Она отодвинулась от него.

– Может быть, ты мне дашь кусок косы? – спросил он.

– Это сентиментально.

– Знаешь что, перекрести меня.

Она покраснела.

– Я ведь, ты знаешь, не очень-то верю… иногда, – сказала она неловко, но перекрестила его у переносицы. – Храни тебя Бог, помоги тебе Бог. Господи, если ты есть, сделай так, чтобы мы увиделись.

И она опять кинулась к нему.

– Сам, где же ты? – позвали издалека.

Вера встала.

– Так помни, что ты сказала: и через десять, и через сто…

– Да, да.

– И если я приду к тебе черт знает какой, безногий, паршивый…

– Ты будешь знаменитым музыкантом.

– …нищий, безносый…

– Какой ты дурак!

– Клянешься?

– Клянусь. А если я?

– Ты… подожди, не убегай. Ты, Верка, будь осторожна, будь… как бы это сказать… Боже мой, лучше было бы тебя взять с собою.

Она положила ему руки на плечи, он взял ее за локти.

– Прощай, – сказал Сам и поцеловал ее. – Почему я тебя раньше не целовал? Любишь меня?

– Да.

– А как мне было хорошо с тобой!

Она вытащила его в переднюю. Дверь на лестницу была широко открыта: выносили вещи. Внизу стояли три извозчика с поднятыми верхами: дождь хлестал по лошадиным крупам, по клеенке колясок. Куда кто сел, Вера не видела, ее трясло, как в лихорадке, мигом намокло платье. И вот завертелись первые колеса.
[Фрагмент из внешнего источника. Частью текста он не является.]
(** * QuadRay engine: objects hierarchy (object.cpp)

    A shallow embedding of the update pipeline of the objects hierarchy:
    [rt_Object::update], [rt_Object::update_bvnode], [rt_Camera::update],
    [rt_Surface::add_relation], the [adjust_minmax] family,
    [rt_Surface::recalc_minmax] / [update_minmax] and the constructors.

    Conventions of the embedding.
    - [rt_real] values are exact rationals ([Q]); the source compares them
      with [==], [<], [<=] and only adds, subtracts, multiplies and negates
      them in the modelled functions.  [RT_INF] is a number like any
      other, recognised by [==] as in the source.  The rounding of the
      single-precision floats of the source is not modelled: where a
      theorem speaks of a sum, a difference or a product it speaks of
      the exact one, and the theorems about bounds rest on comparisons,
      minima, maxima and copies, which rounding does not affect.
    - [rt_cell] / [rt_long] values are integers ([Z]); flag words use
      [Z.land] / [Z.lor] as the source uses [&] and [|].
    - A C++ pointer is an address ([ptr]); [RT_NULL] is [None].
    - Macros and constants whose definitions live in object.h, rtbase.h
      and rtgeom.h are parameters of the development (the class
      [rt_Headers]). *)

From Stdlib Require Import ZArith QArith Qround List Bool String Lia Lqa.
Import ListNotations.

Set Implicit Arguments.
Set Warnings "-register-all".


Open Scope Z_scope.

(** ** Base types *)

Definition rt_real := Q.
Definition rt_cell := Z.
Definition rt_long := Z.
Definition ptr := nat.

(** Indices RT_X / RT_Y / RT_Z (world) and RT_I / RT_J / RT_K (local)
    address the same three slots 0, 1, 2 of an [rt_vec3]. *)
Inductive axis : Type := RT_X | RT_Y | RT_Z.

Definition RT_I : axis := RT_X.
Definition RT_J : axis := RT_Y.
Definition RT_K : axis := RT_Z.
(** [mkdir] with [parents] makes the path and, where missing, the
    directories above it, and nothing else. *)
Lemma keeps_mkdir_parents_from r rev_segs :
  Keeps (L:=L)
    (only_where (λ q, q = MkPath r (rev rev_segs) ∨ q ∈ ancestors r rev_segs))
    (FsDir.mkdir_parents_from r rev_segs).
Proof.
  induction rev_segs as [|x up IH].
  - simpl. apply (keeps_at_where (MkPath r [])); [by left|]. apply _.
  - set (P := λ q, q = MkPath r (rev (x :: up)) ∨ q ∈ ancestors r (x :: up)).
    assert (∀ A (m : M L A),
              Keeps (only_at (MkPath r (rev (x :: up)))) m →
              Keeps (only_where P) m) as Hhere.
    { intros A m. apply keeps_at_where. by left. }
    assert (Keeps (L:=L) (only_where P) (FsDir.mkdir_parents_from r up)) as Hup.
    { eapply keeps_where_weaken; [|exact IH].
      intros q [-> | Hq]; right; simpl; [left | by right]. }
    cbn [FsDir.mkdir_parents_from].
    apply keeps_try_except; [apply _ | apply Hhere, _ |].
    intros e. apply keeps_if; [| apply Hhere, _].
    apply keeps_bind; [apply _ | exact Hup |].
    intros _. apply Hhere, _.
Qed.

Lemma keeps_mkdir_parents target :
  Keeps (L:=L) (only_where (λ q, q = target ∨ q ∈ parents target))
    (FsDir.mkdir_parents target).
Proof.
  unfold FsDir.mkdir_parents.
  eapply keeps_where_weaken; [|apply keeps_mkdir_parents_from].
  intros q. unfold parents. rewrite rev_involutive.
  intros [-> | Hq]; [left; by destruct target | by right].
Qed.

End Mkdir.
End UploadFrame.

(** *** The loop over the uploaded files *)

Module UploadFrameFacts.
Import PathLib PathFacts OutPathFacts ConvertFacts Upload UploadFrame.

Lemma parent_below target x :
  parent (MkPath (root target) (segs target ++ [x])) = target.
Proof. rewrite parent_snoc. by destruct target. Qed.

Section Handlers.
Context `{Codec} `{PathEnv} `{Werkzeug}.

(** One pass of the loop writes, if at all, at one path directly inside
    the target directory. *)
Global Instance keeps_web_handle_file output_dir target quality ow f :
  Keeps (only_where (λ q, parent q = target))
    (Web.handle_file output_dir target quality ow f).
Proof.
  unfold Web.handle_file. destruct (unnamed f); [apply _|]. cbv zeta.
  destruct (bool_decide (_ ∈ Core.SUPPORTED_EXTENSIONS)) eqn:Hsup;
    cbn [negb]; [|apply _].
  apply bool_decide_eq_true_1, supported_suffix in Hsup.
  rewrite (out_path_below _ target Hsup).
  set (out := MkPath _ _).
  assert (∀ A (m : M Locals A),
            Keeps (only_at out) m →
            Keeps (only_where (λ q, parent q = target)) m) as Hout.
  { intros A m. apply keeps_at_where. apply parent_below. }
  apply keeps_bind; [apply _ | apply _ |]. intros data.
  apply keeps_if; [apply _|].
  apply keeps_bind; [apply _ | apply Hout, _ |]. intros res. apply _.
Qed.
«Жизнь моя, прощай. Помни меня!» – прочла она на лице Сама.

– Прощай, и если навеки, то навеки, – ответила она еле слышно.

И вот вторая, а за ней третья коляска тронулись под проливным дождем на Николаевский вокзал. О, как вертелись колеса, как подпрыгивали кузова, как качались черные верхи, блестевшие траурным блеском!